Kokoro, reading the story in what is revealed to be her father's diary of the war, finally has a connection to the parents she never knew. The sisters head to town hall to show the diary to the mayor, hoping to change her mind. They arrive to discover a massive protest against the library's shutdown—the people of the town have not forgotten Jordi's contributions. The mayor allows the library to remain open, and Kokoro and her sisters continue to live their peaceful days together in the library.

==Production==
Yōsuke Kuroda, a scriptwriter who had highly appreciated Takagi's doujin works published under the name "Boo", heard from Takagi himself that he was going to retire from his company and train to become a manga artist. "It's too late to train to become a manga artist now when you have the ability," he said, and pitched Takagi to the editor-in-chief of Monthly Comic Dengeki Daioh, whom he knew.

The editor also appreciated Boo's drawing style and immediately gave him a positive response for serialization. At that time, Kuroda was instructed to write a scenario, which he accepted, and the serialization took shape. According to Kuroda, it took only an hour and a half from the time he was informed of Takagi's resignation to the time he informed Takagi that the serialization had been decided. As a result, Kuroda was in charge of the script for both the original story and the animation.

Kokoro Library was animated digitally, rather than on cels as had been used for Studio Deen's animated productions until the late 1990s. However, limited-edition hand-painted replica cels were made available to collectors for ¥5,000 by online sale.

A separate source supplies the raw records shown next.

(** * typescript-runtime: the validators and sanitizers emitted by [generate]

    [src/lib/generator.ts] turns a map of named [Type]s into the text of a
    module that holds, for every name, a frozen binding
    [{ name, schema, create, validate }].  The statements below are about
    what that emitted code does when it runs.  Each template of the
    generator is embedded as the function computed by the text it emits:

    - [generateTypeValidator] : the statements emitted for a type, run on a
      value; they complete, or throw;
    - [generateTypeSanitizer] : the expression emitted for a type, evaluated
      on a value; it allocates the objects and arrays it builds;
    - [validate], [create]    : the two methods of a named binding.

    Conventions of the embedding.

    - Values are finite trees: [undefined], [null], booleans, numbers
      (integers stand for them; the emitted code only tests their tag and
      compares them to literals), strings, arrays, plain objects and the
      functions that objects inherit.  Arrays and objects carry the
      identity of the allocation they came from, so that "the same object"
      can be told from "an equal object".  Objects hold data properties;
      a read of a name that is no own property goes on to the prototype,
      where the host says what it finds ([prototype] of [Host]).
      [Object.keys] lists array indices first, in ascending order, and the
      other keys in the order of their insertion.
    - A thrown value is a [ValidationError] or something else
      ([ReferenceError], [TypeError], the [null] thrown by an empty union).
    - Named types may refer to each other in cycles, so every function
      takes fuel; [OutOfFuel] stands for a call chain that does not end.
    - Identifiers are resolved as the emitted text binds them.  The name
      [allowAdditionalProperties] is bound by the parameter list of
      [validate] only: checks pasted into [create] (the sanitizer of a
      union pastes them) read a name that nothing binds, which throws a
      [ReferenceError].  In [for (const item of item)] the loop variable
      is declared, not yet initialised, while the iterated expression is
      evaluated, which throws a [ReferenceError] too; so does the loop
      over the keys of an object whose local is named [key], and the one
      of an object whose local is named [allowedKeys] goes over the keys
      of the set.  A name that the map does not hold is bound by the
      emitted module, by the host, or by nothing.  The other ways in
      which a name of the map can be captured are not followed: the
      statements that depend on them assume [hygienic].
    - The emitted module is assumed to parse, as [generate] hands it to
      the formatter: property and type names are identifiers, the label
      [union] is not nested in itself within one method, and the message
      emitted for a literal keeps its quotes balanced (it does for
      booleans and numbers).
    - [JSON.stringify] is a parameter of the development, for the
      literals the generator prints and for the values [fail] prints;
      [render_literal] and [render] are the ones of the examples. *)

From Stdlib Require Import String Ascii List ZArith Bool Arith Lia.
From Stdlib Require Import Decimal DecimalString.
Import ListNotations.
Local Open Scope string_scope.
Set Warnings "-register-all".

(** ** The Type model *)

(** The discriminants [kind] that occur in the sources. *)
Inductive Kind : Set :=
| KAlias | KAny | KArray | KBoolean | KLiteral | KNull | KNumber
| KObject | KString | KUndefined | KUnion.

(** [value: boolean | number | string] of a literal type. *)
Inductive Literal : Set :=
| LBoolean (b : bool)
| LNumber (n : Z)
| LString (s : string).

Record ObjectProperty_ (T : Set) : Set :=
  { type : T; required : bool }.
Arguments type {T} _.
Arguments required {T} _.

(** The shapes [generator.ts] dispatches on: one constructor per [case] of
    its [switch (type.kind)] statements, with the fields each case reads
    ([type.name], [type.type], [type.value], [type.properties],
    [type.types]). *)
Inductive Ty : Set :=
| TAlias (name : string)
| TAny
| TArray (elem : Ty)
| TBoolean
| TLiteral (value : Literal)
| TNull
| TNumber
| TObject (properties : list (string * ObjectProperty_ Ty))
| TString
| TUndefined
| TUnion (types : list Ty).

Abbreviation ObjectProperty := (ObjectProperty_ Ty).

Definition kind (t : Ty) : Kind :=
  match t with
  | TAlias _ => KAlias
  | TAny => KAny
  | TArray _ => KArray
  | TBoolean => KBoolean
  | TLiteral _ => KLiteral
  | TNull => KNull
  | TNumber => KNumber
  | TObject _ => KObject
  | TString => KString
  | TUndefined => KUndefined
  | TUnion _ => KUnion
  end.

(** The cases of [switch (type.kind)] in [generateTypeValidator] (and in
    the three other compilers), in source order; anything else reaches
    [assertNever]. *)
Definition generator_kinds : list Kind :=
  [KAlias; KAny; KArray; KBoolean; KLiteral; KNull; KNumber; KObject;
   KString; KUndefined; KUnion].

(** The variants of [export type Type] in the types module, in source
    order. *)
Definition declared_kinds : list Kind :=
  [KAlias; KAny; KBoolean; KLiteral; KNull; KNumber; KObject; KString;
   KUndefined; KUnion].

(** ** Run-time values *)

Inductive value : Set :=
| VUndefined
| VNull
| VBoolean (b : bool)
| VNumber (n : Z)
| VString (s : string)
| VArray (id : nat) (items : list value)
| VObject (id : nat) (entries : list (string * value))
| VFunction (name : string).

(** The kinds of values whose property reads go on to a prototype. *)
Inductive Class : Set :=
| CBoolean | CNumber | CString | CArray | CObject | CFunction.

The setting of Kokoro Library is ambiguous. The town is identified in signage as "Toaru City" (都亜瑠), a homonym for the phrase "a certain city", although it is never named in dialogue. We are never explicitly told the name of the country where the library is situated, or the year when the series takes place. Rather, it is a pastiche of Japanese and European cultural elements. Several pieces of mid-20th century technology appear: Iina drives a redecorated World War II Volkswagen Schwimmwagen, while other characters drive the post-war Citroën H Van and Citroën DS. In episode 11, Jordi's side carry the Karabiner 98k used by German troops in World War II, while the enemy armored unit fields the Russian T-34 and GAZ-67; however, neither side's nation is explicitly identified. Modern computers and cameras also appear, along with science fiction androids.

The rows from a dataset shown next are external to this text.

(** The spec's reading of profile replacement: after the loader ran,
    the active profile is one built by this call or none. *)
Definition profile_replaced (rt : Runtime) (s : State) : Prop :=
  let s' := snd (Engine._load_voice_prompt rt s) in
  voice_prompt (tts_engine s') = None ∨
  ∃ m path text vp,
    calls (world s') = CallCreateVoiceClonePrompt m path text :: calls (world s) ∧
    create_voice_clone_prompt rt (clock s) m path text = Ok vp ∧
    voice_prompt (tts_engine s') = Some vp.

(** ** A sample runtime

    Everything works unless told otherwise; the speech model answers
    each call with a different array, the way a sampling model does. *)
Definition sample_format (v : pyval) : string :=
  match v with
  | VNone => "None"
  | VBool true => "True"
  | VBool false => "False"
  | VInt z => pretty z
  | VFloat (FFinite q) =>
    if Qeq_bool q (1 # 2) then "0.5"
    else if Qeq_bool q 1 then "1.0"
    else if Qeq_bool q 2 then "2.0"
    else "1.5"
  | VFloat FNaN => "nan"
  | VFloat (FInf true) => "-inf"
  | VFloat (FInf false) => "inf"
  | _ => "[]"
  end.

Definition sample_runtime (fail_import fail_mkdir fail_write : nat → bool) : Runtime := {|
  py_format := sample_format;
  import_qwen_tts := λ t,
    if fail_import t then Raise (Exn ModuleNotFoundError "No module named 'qwen_tts'")
    else Ok tt;
  import_torch := λ _, Ok tt;
  cuda_is_available := λ _, Ok false;
  from_pretrained := λ t _ _, Ok (ModelObj t);
  mkdir := λ t _,
    if fail_mkdir t then Raise (Exn OSError "Permission denied") else Ok tt;
  create_voice_clone_prompt := λ t _ _ _, Ok (VoicePromptObj t);
  generate_voice_clone := λ t _ _ _ _, Ok (AudioArrayObj t, 24000);
  generate := λ t _ _ _, Ok (AudioArrayObj t, 24000);
  numpy_int16_bytes := λ a, match a with AudioArrayObj n => Ok (pretty n) end;
  wave_write := λ frames _, Ok ("RIFF" +:+ frames);
  open_write := λ t _ _,
    if fail_write t then OpenFails (Exn OSError "No space left on device")
    else WriteOk;
  file_save := λ _ _ _, WriteOk
|}.

Definition never : nat → bool := λ _, false.
Definition always : nat → bool := λ _, true.
Definition only_at (n : nat) : nat → bool := λ t, Nat.eqb t n.

(** A runtime on which nothing fails. *)
Definition good_runtime : Runtime := sample_runtime never never never.

(** [{"text": text, "rate": rate}] *)
Definition synth_body (text : string) (rate : pyval) : pyval :=
  VDict (<["rate" := rate]> {[ "text" := VStr text ]}).

Definition rate_1 : pyval := VFloat (FFinite 1).

(** A runtime on which every write of a cache file fails. *)
Definition full_disk_runtime : Runtime := sample_runtime never never always.

Definition hello : pyval := VStr "Hello world".
Definition hello_key : string := "7f019809f1da51ecf5d234ef4c4b4525".
Definition hello_path : string := "./cache/7f019809f1da51ecf5d234ef4c4b4525.wav".

(** A runtime on which the first [mkdir] of the cache directory fails
    (the fifth call of a first initialization), and the events that
    lead to a profile whose reference file is gone: a first request,
    whose initialization loads the model and then fails; an upload of a
    reference clip, which builds a profile; the removal of the clip. *)
Definition flaky_mkdir_runtime : Runtime := sample_runtime never (only_at 4) never.
Definition stale_profile_trace : list Event :=
  [Serve (PostSynthesize (Ok (synth_body "Hello world" rate_1)));
   Serve (PostReference (Some "RIFFvoice") None);
   RemoveFile "./reference/gm-voice.wav"].

(** A runtime on which [qwen_tts] cannot be imported at first. *)
Definition late_install_runtime : Runtime := sample_runtime (only_at 0) never never.

(** The files of a cache directory that already holds the audio of
    [hello] at rate 1.0. *)
Definition warm_files : gmap string bytes := {[ hello_path := "RIFFcached" ]}.

(** An initialized engine holds a model. *)
Definition initialized_has_model (s : State) : Prop :=
  _initialized (tts_engine s) = true → is_Some (model (tts_engine s)).


(** The digits of a hexadecimal digest, and a test on every character
    of a string. *)
Definition is_hex_digit (c : ascii) : bool :=
  existsb (Ascii.eqb c)
    ["0"; "1"; "2"; "3"; "4"; "5"; "6"; "7";
     "8"; "9"; "a"; "b"; "c"; "d"; "e"; "f"]%char.

Fixpoint all_chars (p : ascii → bool) (s : string) : bool :=
  match s with
  | EmptyString => true
  | String c rest => p c && all_chars p rest
  end.


(** A runtime on which no directory can be created. *)
Definition read_only_runtime : Runtime := sample_runtime never always never.

(** * Properties *)

(** ** The digest against hashlib's answers *)

Example md5_empty : MD5.hexdigest "" = "d41d8cd98f00b204e9800998ecf8427e".
Proof. vm_compute. reflexivity. Qed.

Example md5_abc : MD5.hexdigest "abc" = "900150983cd24fb0d6963f7d28e17f72".
Proof. vm_compute. reflexivity. Qed.

Example md5_hello :
  MD5.hexdigest "Hello world|1.0|Qwen/Qwen3-TTS-12Hz-0.6B-Base"
  = "7f019809f1da51ecf5d234ef4c4b4525".
Proof. vm_compute. reflexivity. Qed.

Example md5_two_blocks :
  MD5.hexdigest "xxxxxxxxxxxxxxxxxxxxxxxxxxxxxxxxxxxxxxxxxxxxxxxxxxxxxxxx"
  = "668a72d5ba17f08e62dabcafad6db14b".
Proof. vm_compute. reflexivity. Qed.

The anime was notable as Chiwa Saitō's first major voice acting role. Saitō would go on to perform over three hundred anime voice roles in the following two decades.

Kokoro and the comparoid June make appearances in Nobuyuki Takagi's 2003 manga Pure Marionation, set eight years after Kokoro Library.

==Cast==
===Main characters===
- Kokoro

 Kokoro (こころ, Kokoro), aged 10, is the youngest of the three sisters, and calls herself "the girl with the same name as the library". She wears a red librarian uniform. She is positive, hardworking, and innocent. She loves to read books, and her favourite author is Himemiya Kirin. Her dream is to become a fully-fledged librarian. Her special skill is to make rainbows with her watering can. She is happy to be surrounded by her sisters. Her room is decorated with cats. She likes French toast, pudding, and cake, but dislikes celery and cauliflower. Her birthday is March 18th. She does not use a surname in the series, introducing herself as "Kokoro from Kokoro Library".
- Aruto

 Aruto (あると, Aruto), aged 15, is the middle daughter. She wears a black uniform, and wears glasses. She is strong-willed, a good cook, and has the special ability to sleep anywhere. She secretly writes novels under the pen name Himemiya Kirin, Kokoro's favourite author. Because she stays up late to write, she often takes naps in the morning. Her hobbies include reading and cooking, and her favourite foods are Chinese cooking and cake. Her birthday is December 19th.
- Iina

 Iina (いいな, Iina), aged 17, is the eldest of the three sisters. She wears a blue uniform. Her hobby is photography, and she takes many photographs of her sisters, especially Kokoro, and she has many photos of her on her wall. She is highly protective of Kokoro, and has trouble coping when Kokoro is away for a long time. She even sleeps with Kokoro plushies. She drives a redecorated military surplus white Schwimmwagen with the license plate "556" (goroawase for "ko-ko-ro"). Surprisingly, she is good with computers. She likes noodles, sweet things, and Assam milk tea. Her birthday is October 2nd.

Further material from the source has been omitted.